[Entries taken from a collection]
=-=-=-=-=

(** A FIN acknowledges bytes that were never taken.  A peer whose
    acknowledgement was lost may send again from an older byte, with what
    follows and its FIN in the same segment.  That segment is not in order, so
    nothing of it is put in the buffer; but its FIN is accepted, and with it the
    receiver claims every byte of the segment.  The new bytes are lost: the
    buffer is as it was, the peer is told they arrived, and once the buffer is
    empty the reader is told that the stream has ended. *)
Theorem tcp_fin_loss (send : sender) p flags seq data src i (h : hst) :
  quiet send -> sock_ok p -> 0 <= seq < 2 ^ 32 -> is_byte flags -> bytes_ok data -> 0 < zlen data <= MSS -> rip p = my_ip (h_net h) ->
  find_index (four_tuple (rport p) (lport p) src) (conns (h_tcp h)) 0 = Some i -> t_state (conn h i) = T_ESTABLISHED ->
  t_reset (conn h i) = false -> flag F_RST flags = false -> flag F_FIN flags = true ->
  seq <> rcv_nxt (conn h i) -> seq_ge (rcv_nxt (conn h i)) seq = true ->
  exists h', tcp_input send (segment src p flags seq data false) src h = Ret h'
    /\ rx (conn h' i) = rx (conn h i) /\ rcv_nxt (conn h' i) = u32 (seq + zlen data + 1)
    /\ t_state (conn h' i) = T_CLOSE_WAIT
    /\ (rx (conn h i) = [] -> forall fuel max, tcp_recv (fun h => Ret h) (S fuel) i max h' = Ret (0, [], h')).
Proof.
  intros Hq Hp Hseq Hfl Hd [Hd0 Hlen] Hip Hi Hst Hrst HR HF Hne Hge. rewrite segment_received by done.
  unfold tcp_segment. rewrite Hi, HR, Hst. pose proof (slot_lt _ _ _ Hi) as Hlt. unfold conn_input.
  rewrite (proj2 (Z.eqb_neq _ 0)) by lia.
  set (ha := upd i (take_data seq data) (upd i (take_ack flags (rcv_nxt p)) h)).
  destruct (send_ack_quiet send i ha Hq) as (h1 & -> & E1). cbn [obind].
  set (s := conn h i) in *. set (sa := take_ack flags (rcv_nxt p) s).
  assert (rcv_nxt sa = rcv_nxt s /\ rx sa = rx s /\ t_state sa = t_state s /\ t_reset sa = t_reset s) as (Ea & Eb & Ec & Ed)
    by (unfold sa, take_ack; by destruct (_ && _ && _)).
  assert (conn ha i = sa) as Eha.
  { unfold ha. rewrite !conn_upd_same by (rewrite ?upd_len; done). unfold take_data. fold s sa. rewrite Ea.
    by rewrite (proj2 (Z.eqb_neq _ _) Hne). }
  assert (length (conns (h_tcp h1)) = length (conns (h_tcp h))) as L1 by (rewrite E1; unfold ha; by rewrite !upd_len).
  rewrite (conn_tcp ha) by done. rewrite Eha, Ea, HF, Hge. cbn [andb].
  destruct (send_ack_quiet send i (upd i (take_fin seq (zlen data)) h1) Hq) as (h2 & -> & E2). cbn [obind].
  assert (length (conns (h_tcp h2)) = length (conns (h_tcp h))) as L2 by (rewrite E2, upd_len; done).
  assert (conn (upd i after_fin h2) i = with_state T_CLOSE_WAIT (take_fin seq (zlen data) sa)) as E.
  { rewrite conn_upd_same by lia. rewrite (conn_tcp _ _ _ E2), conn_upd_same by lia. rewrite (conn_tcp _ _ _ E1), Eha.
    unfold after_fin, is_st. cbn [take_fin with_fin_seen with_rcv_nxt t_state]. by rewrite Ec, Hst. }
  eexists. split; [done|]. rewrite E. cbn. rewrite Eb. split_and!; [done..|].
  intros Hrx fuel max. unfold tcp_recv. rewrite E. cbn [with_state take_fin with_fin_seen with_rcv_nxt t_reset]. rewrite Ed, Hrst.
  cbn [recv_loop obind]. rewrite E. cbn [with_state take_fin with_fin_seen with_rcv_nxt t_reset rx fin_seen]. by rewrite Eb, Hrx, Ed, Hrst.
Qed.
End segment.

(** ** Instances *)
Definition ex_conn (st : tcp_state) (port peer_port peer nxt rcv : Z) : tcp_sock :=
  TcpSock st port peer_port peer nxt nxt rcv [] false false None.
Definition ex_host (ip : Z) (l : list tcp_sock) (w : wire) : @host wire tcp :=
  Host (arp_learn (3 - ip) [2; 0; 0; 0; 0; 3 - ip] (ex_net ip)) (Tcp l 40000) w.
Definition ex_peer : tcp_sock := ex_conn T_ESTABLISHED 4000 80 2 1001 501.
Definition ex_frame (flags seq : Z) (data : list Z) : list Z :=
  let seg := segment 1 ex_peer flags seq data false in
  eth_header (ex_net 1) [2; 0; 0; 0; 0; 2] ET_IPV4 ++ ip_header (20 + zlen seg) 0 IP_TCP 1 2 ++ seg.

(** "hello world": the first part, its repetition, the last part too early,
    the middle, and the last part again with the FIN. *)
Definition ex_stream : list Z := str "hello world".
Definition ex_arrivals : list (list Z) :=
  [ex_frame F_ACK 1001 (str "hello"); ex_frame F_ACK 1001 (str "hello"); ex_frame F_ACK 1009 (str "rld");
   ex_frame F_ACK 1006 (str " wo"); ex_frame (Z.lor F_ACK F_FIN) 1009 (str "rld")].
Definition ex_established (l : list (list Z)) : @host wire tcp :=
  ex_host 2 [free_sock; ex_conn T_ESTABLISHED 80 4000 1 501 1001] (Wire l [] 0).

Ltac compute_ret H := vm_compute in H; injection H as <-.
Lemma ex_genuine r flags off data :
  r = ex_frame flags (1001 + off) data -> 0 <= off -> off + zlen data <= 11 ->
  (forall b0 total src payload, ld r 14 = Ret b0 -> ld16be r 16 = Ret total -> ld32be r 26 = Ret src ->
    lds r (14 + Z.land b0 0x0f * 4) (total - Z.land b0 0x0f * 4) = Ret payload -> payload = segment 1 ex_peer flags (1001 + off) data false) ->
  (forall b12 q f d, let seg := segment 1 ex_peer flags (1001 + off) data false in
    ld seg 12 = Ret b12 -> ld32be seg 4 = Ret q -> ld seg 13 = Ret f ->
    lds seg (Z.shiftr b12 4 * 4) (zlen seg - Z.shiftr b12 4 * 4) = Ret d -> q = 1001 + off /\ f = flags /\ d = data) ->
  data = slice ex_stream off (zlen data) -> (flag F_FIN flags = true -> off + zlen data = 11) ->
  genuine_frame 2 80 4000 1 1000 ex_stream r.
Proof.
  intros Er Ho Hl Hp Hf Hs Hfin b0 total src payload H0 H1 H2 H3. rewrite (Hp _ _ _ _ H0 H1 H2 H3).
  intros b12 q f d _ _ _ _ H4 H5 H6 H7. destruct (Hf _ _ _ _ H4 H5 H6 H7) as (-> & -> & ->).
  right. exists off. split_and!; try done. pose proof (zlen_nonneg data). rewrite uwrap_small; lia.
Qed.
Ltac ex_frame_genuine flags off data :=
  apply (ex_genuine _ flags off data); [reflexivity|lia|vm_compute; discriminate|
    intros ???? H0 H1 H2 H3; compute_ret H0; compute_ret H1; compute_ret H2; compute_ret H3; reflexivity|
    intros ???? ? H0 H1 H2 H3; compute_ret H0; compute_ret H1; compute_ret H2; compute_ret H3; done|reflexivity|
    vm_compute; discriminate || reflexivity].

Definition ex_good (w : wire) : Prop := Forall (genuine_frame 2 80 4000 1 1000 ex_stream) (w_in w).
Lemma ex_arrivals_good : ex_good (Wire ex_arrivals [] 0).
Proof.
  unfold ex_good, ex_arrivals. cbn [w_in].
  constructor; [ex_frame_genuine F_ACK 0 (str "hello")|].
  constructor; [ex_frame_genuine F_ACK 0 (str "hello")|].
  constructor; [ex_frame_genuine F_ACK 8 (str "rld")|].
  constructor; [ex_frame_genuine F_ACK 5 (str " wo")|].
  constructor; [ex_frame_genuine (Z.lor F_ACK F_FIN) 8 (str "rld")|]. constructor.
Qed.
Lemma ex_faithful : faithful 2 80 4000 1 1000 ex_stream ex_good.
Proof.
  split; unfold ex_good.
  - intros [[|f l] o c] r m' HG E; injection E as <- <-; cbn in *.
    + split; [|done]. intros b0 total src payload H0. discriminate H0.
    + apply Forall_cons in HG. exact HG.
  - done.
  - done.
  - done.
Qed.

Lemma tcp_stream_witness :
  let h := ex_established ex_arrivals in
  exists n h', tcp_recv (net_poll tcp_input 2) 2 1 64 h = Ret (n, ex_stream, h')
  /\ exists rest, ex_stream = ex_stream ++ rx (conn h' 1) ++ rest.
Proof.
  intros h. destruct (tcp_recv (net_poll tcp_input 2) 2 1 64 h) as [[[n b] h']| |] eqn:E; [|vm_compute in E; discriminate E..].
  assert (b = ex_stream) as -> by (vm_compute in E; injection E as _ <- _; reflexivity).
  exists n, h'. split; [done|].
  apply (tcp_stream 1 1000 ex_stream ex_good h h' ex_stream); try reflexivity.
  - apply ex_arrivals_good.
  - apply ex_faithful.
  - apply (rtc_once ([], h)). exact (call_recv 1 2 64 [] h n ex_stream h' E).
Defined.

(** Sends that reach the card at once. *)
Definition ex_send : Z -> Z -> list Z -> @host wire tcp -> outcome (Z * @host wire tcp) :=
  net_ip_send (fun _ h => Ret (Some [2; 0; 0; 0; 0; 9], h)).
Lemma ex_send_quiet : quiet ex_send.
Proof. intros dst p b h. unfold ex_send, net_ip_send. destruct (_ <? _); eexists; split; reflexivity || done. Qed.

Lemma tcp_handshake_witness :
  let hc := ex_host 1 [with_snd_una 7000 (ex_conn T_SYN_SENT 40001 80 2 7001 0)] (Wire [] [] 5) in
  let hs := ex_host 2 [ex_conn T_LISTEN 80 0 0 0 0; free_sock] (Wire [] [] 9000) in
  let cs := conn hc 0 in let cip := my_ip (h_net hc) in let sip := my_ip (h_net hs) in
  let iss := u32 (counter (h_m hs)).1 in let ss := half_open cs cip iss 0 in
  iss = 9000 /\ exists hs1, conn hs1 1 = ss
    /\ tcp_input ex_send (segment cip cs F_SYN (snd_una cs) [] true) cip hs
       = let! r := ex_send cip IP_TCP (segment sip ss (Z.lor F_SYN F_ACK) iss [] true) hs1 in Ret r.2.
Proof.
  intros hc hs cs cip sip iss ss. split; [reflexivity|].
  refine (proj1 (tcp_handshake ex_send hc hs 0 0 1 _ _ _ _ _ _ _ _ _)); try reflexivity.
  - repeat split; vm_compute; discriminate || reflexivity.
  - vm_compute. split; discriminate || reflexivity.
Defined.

=-=-=-=-=

Exercise details — Output exactly the leading lines of the data, up to and including the line marked by "receiver claims every".

Answer box —
(** A FIN acknowledges bytes that were never taken.  A peer whose
    acknowledgement was lost may send again from an older byte, with what
    follows and its FIN in the same segment.  That segment is not in order, so
    nothing of it is put in the buffer; but its FIN is accepted, and with it the
    receiver claims every byte of the segment.  The new bytes are lost: the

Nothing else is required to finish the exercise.